Look through the records and copy each line that has "gset" in it.
------ GIVEN ENTRIES
(** * recipe-app-api: the recipe, tag and ingredient views

    A shallow embedding of [app/recipe/views.py] together with the parts of
    Django and Django REST framework the views rest on: tables with integer
    primary keys, query sets, the generic view-set mixins and the router.

    The model classes ([core/models.py]), the serializers
    ([recipe/serializers.py]) and the URL configuration ([recipe/urls.py])
    are not among the sources at hand; what the views need of them is
    modelled from the specification and marked as such. *)

From stdpp Require Import base option list list_numbers sorting strings gmap sets.

(** ** Ordinal comparison of strings

    [order_by("-name")] compares names code point by code point; upper and
    lower case letters are different characters. *)

Definition name_le (s1 s2 : string) : Prop := String.leb s1 s2 = true.

Global Instance name_le_dec s1 s2 : Decision (name_le s1 s2).
Proof. unfold name_le. apply _. Defined.

(** ** Data model

    Modelled from the spec: [core/models.py] is not among the sources.  The
    rows carry the fields of section 3 of the specification under the names
    the tests use ([title], [time_minutes], [price], [description], [link],
    [user], [name]).  A price is a decimal with two places, kept in
    hundredths.  The image reference of a recipe is the stored upload. *)

Record Recipe := mkRecipe {
  recipe_user : nat;
  title : string;
  time_minutes : nat;
  price : Z;
  description : string;
  link : string;
  image : option string
}.

Record Attr := mkAttr {
  attr_user : nat;
  name : string
}.

Global Instance Recipe_eq_dec : EqDecision Recipe.
Proof. solve_decision. Defined.

Global Instance Attr_eq_dec : EqDecision Attr.
Proof. solve_decision. Defined.

(** [Tag] and [Ingredient] have the same shape and share their view code. *)
Inductive AttrKind := Tag | Ingredient.

Global Instance AttrKind_eq_dec : EqDecision AttrKind.
Proof. solve_decision. Defined.

(** The five tables: three for the rows and the two join tables of the
    many-to-many relations, kept per recipe as the set of related keys. *)
Record DB := mkDB {
  core_recipe : gmap nat Recipe;
  core_tag : gmap nat Attr;
  core_ingredient : gmap nat Attr;
  core_recipe_tags : gmap nat (gset nat);
  core_recipe_ingredients : gmap nat (gset nat)
}.

Global Instance DB_eq_dec : EqDecision DB.
Proof. solve_decision. Defined.

Definition attr_table (k : AttrKind) (db : DB) : gmap nat Attr :=
  match k with
  | Tag => core_tag db
  | Ingredient => core_ingredient db
  end.

Definition attr_links (k : AttrKind) (db : DB) : gmap nat (gset nat) :=
  match k with
  | Tag => core_recipe_tags db
  | Ingredient => core_recipe_ingredients db
  end.

Definition set_core_recipe (t : gmap nat Recipe) (db : DB) : DB :=
  mkDB t (core_tag db) (core_ingredient db)
       (core_recipe_tags db) (core_recipe_ingredients db).

Definition set_attr_table (k : AttrKind) (t : gmap nat Attr) (db : DB) : DB :=
  match k with
  | Tag =>
      mkDB (core_recipe db) t (core_ingredient db)
           (core_recipe_tags db) (core_recipe_ingredients db)
  | Ingredient =>
      mkDB (core_recipe db) (core_tag db) t
           (core_recipe_tags db) (core_recipe_ingredients db)
  end.

Definition set_attr_links (k : AttrKind) (l : gmap nat (gset nat)) (db : DB)
    : DB :=
  match k with
  | Tag =>
      mkDB (core_recipe db) (core_tag db) (core_ingredient db)
           l (core_recipe_ingredients db)
  | Ingredient =>
      mkDB (core_recipe db) (core_tag db) (core_ingredient db)
           (core_recipe_tags db) l
  end.

(** [recipe.tags.all()] and [recipe.ingredients.all()], as sets of keys. *)
Definition related (k : AttrKind) (db : DB) (rid : nat) : gset nat :=
  default ∅ (attr_links k db !! rid).

(** ** Object-relational layer *)

(** The key the storage engine gives to the next row of a table: one more
    than the largest key in use. *)
Definition next_id {A} (t : gmap nat A) : nat :=
  S (max_list (elements (dom t))).

(** A query set is the list of its rows, each with its key. *)
Definition objects_all {A} (t : gmap nat A) : list (nat * A) := map_to_list t.

(** [.filter(user=u)] *)
Definition filter_user {A} (owner : A → nat) (u : nat)
    (qs : list (nat * A)) : list (nat * A) :=
  filter (λ ir, owner ir.2 = u) qs.

(** [.order_by("-id")] *)
Definition neg_id_le {A} (a b : nat * A) : Prop := b.1 ≤ a.1.

Global Instance neg_id_le_dec {A} (a b : nat * A) : Decision (neg_id_le a b).
Proof. unfold neg_id_le. apply _. Defined.

Definition order_by_neg_id {A} (qs : list (nat * A)) : list (nat * A) :=
  merge_sort neg_id_le qs.

(** [.order_by("-name")] *)
Definition neg_name_le (a b : nat * Attr) : Prop := name_le (name b.2) (name a.2).

Global Instance neg_name_le_dec a b : Decision (neg_name_le a b).
Proof. unfold neg_name_le. apply _. Defined.

Definition order_by_neg_name (qs : list (nat * Attr)) : list (nat * Attr) :=
  merge_sort neg_name_le qs.

(** [.get(pk=pk)] on a query set, [None] standing for [DoesNotExist]. *)
Definition queryset_get {A} (pk : nat) (qs : list (nat * A)) : option A :=
  (λ x, x.2.2) <$> list_find (λ ir, ir.1 = pk) qs.

(** [instance.delete()] on a recipe: the row goes, and with it its rows in
    the two join tables. *)
Definition recipe_delete (rid : nat) (db : DB) : DB :=
  mkDB (delete rid (core_recipe db)) (core_tag db) (core_ingredient db)
       (delete rid (core_recipe_tags db))
       (delete rid (core_recipe_ingredients db)).

(** [instance.delete()] on a tag or an ingredient: the row goes, and it
    leaves every recipe it was related to. *)
Definition attr_delete (k : AttrKind) (aid : nat) (db : DB) : DB :=
  set_attr_links k ((λ s : gset nat, s ∖ {[aid]}) <$> attr_links k db)
    (set_attr_table k (delete aid (attr_table k db)) db).

(** ** Nested-entity reconciler

    Modelled from the spec: the reconciler lives in [recipe/serializers.py],
    which is not among the sources.  Section 4.2 of the specification: each
    named item is found or created under [(owner, name)]; the rows found
    are collected into a set; the set replaces the recipe's relation; an
    absent key leaves the relation alone. *)

(** The keys of the rows of [owner] called [n]. *)
Definition matching (t : gmap nat Attr) (owner : nat) (n : string) : list nat :=
  (filter (λ ia, ia.2 = mkAttr owner n) (map_to_list t)).*1.

(** The existing row for [(owner, n)]; the oldest one, should the table
    hold several. *)
Definition find_attr (t : gmap nat Attr) (owner : nat) (n : string)
    : option nat :=
  match matching t owner n with
  | [] => None
  | i :: l => Some (foldr Nat.min i l)
  end.

Definition get_or_create (k : AttrKind) (owner : nat) (n : string) (db : DB)
    : DB * nat :=
  match find_attr (attr_table k db) owner n with
  | Some i => (db, i)
  | None =>
      let i := next_id (attr_table k db) in
      (set_attr_table k (<[i := mkAttr owner n]> (attr_table k db)) db, i)
  end.

Fixpoint resolve_all (k : AttrKind) (owner : nat) (names : list string)
    (db : DB) : DB * gset nat :=
  match names with
  | [] => (db, ∅)
  | n :: names' =>
      let '(db1, i) := get_or_create k owner n db in
      let '(db2, s) := resolve_all k owner names' db1 in
      (db2, {[i]} ∪ s)
  end.

Definition reconcile (k : AttrKind) (owner rid : nat)
    (items : option (list string)) (db : DB) : DB :=
  match items with
  | None => db
  | Some names =>
      let '(db1, s) := resolve_all k owner names db in
      set_attr_links k (<[rid := s]> (attr_links k db1)) db1
  end.

(** ** Requests and responses *)

(** The body of a request: every key a client may send, each optional.
    Nested tags and ingredients are lists of [{"name": ...}] items. *)
Record Payload := mkPayload {
  p_user : option nat;
  p_title : option string;
  p_time_minutes : option nat;
  p_price : option Z;
  p_description : option string;
  p_link : option string;
  p_tags : option (list string);
  p_ingredients : option (list string);
  p_image : option string;
  p_name : option string
}.

Definition empty_payload : Payload :=
  mkPayload None None None None None None None None None None.

(** What a recipe serializer renders: the key of the row and, of its
    fields and relations, those the serializer class lists.  A field the
    class does not list is absent from the rendering; the owner is listed
    by no class.  A relation is rendered as the keys of the related rows. *)
Record RecipeData := mkRecipeData {
  rd_id : nat;
  rd_title : option string;
  rd_time_minutes : option nat;
  rd_price : option Z;
  rd_description : option string;
  rd_link : option string;
  rd_image : option (option string);
  rd_tags : option (gset nat);
  rd_ingredients : option (gset nat)
}.

Inductive Body :=
  | body_empty
  | body_detail (msg : string)
  | body_errors
  | body_recipe (d : RecipeData)
  | body_recipes (l : list RecipeData)
  | body_attr (k : AttrKind) (aid : nat) (a : Attr)
  | body_attrs (k : AttrKind) (l : list (nat * Attr)).

Record Response := mkResponse {
  status_code : nat;
  data : Body
}.

Definition HTTP_200_OK := 200.
Definition HTTP_201_CREATED := 201.
Definition HTTP_204_NO_CONTENT := 204.
Definition HTTP_400_BAD_REQUEST := 400.
Definition HTTP_401_UNAUTHORIZED := 401.
Definition HTTP_404_NOT_FOUND := 404.
Definition HTTP_405_METHOD_NOT_ALLOWED := 405.
Definition HTTP_500_INTERNAL_SERVER_ERROR := 500.

(** What [Http404] turns into, whatever made the lookup fail. *)
Definition not_found : Response :=
  mkResponse HTTP_404_NOT_FOUND (body_detail "Not found.").

Definition method_not_allowed : Response :=
  mkResponse HTTP_405_METHOD_NOT_ALLOWED (body_detail "Method not allowed.").

Definition not_authenticated : Response :=
  mkResponse HTTP_401_UNAUTHORIZED
    (body_detail "Authentication credentials were not provided.").

Definition bad_request : Response :=
  mkResponse HTTP_400_BAD_REQUEST body_errors.

(** Modelled from the spec: a write that the uniqueness of names refuses
    is surfaced as a generic validation error (section 7). *)
Definition conflict : Response :=
  mkResponse HTTP_400_BAD_REQUEST body_errors.

Definition server_error : Response :=
  mkResponse HTTP_500_INTERNAL_SERVER_ERROR body_empty.

(** ** Serializers

    Modelled from the spec: [recipe/serializers.py] is not among the
    sources.  A serializer class is the list of fields it accepts and
    shows; no class lists [user], so an owner sent by a client never
    reaches the validated data (section 4.1); the image serializer lists
    the image and nothing else (section 4.3). *)

Inductive SerializerClass :=
  | RecipeSerializer
  | RecipeDetailSerializer
  | RecipeImageSerializer
  | TagSerializer
  | IngredientSerializer.

Inductive Field :=
  | f_title | f_time_minutes | f_price | f_description | f_link
  | f_tags | f_ingredients | f_image | f_name.

Global Instance Field_eq_dec : EqDecision Field.
Proof. solve_decision. Defined.

Definition all_fields : list Field :=
  [f_title; f_time_minutes; f_price; f_description; f_link;
   f_tags; f_ingredients; f_image; f_name].

Definition present (f : Field) (p : Payload) : bool :=
  match f with
  | f_title => bool_decide (is_Some (p_title p))
  | f_time_minutes => bool_decide (is_Some (p_time_minutes p))
  | f_price => bool_decide (is_Some (p_price p))
  | f_description => bool_decide (is_Some (p_description p))
  | f_link => bool_decide (is_Some (p_link p))
  | f_tags => bool_decide (is_Some (p_tags p))
  | f_ingredients => bool_decide (is_Some (p_ingredients p))
  | f_image => bool_decide (is_Some (p_image p))
  | f_name => bool_decide (is_Some (p_name p))
  end.

Definition mask {A} (b : bool) (o : option A) : option A :=
  if b then o else None.

(** [setattr(instance, attr, value)] for every validated recipe field. *)
Definition set_fields (vd : Payload) (r : Recipe) : Recipe :=
  mkRecipe (default (recipe_user r) (p_user vd))
           (default (title r) (p_title vd))
           (default (time_minutes r) (p_time_minutes vd))
           (default (price r) (p_price vd))
           (default (description r) (p_description vd))
           (default (link r) (p_link vd))
           (match p_image vd with Some i => Some i | None => image r end).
------------
**EXERCISE RESULT**
  core_recipe_tags : gmap nat (gset nat);
  core_recipe_ingredients : gmap nat (gset nat)
Definition attr_links (k : AttrKind) (db : DB) : gmap nat (gset nat) :=
Definition set_attr_links (k : AttrKind) (l : gmap nat (gset nat)) (db : DB)
Definition related (k : AttrKind) (db : DB) (rid : nat) : gset nat :=
  set_attr_links k ((λ s : gset nat, s ∖ {[aid]}) <$> attr_links k db)
    (db : DB) : DB * gset nat :=
  rd_tags : option (gset nat);
  rd_ingredients : option (gset nat)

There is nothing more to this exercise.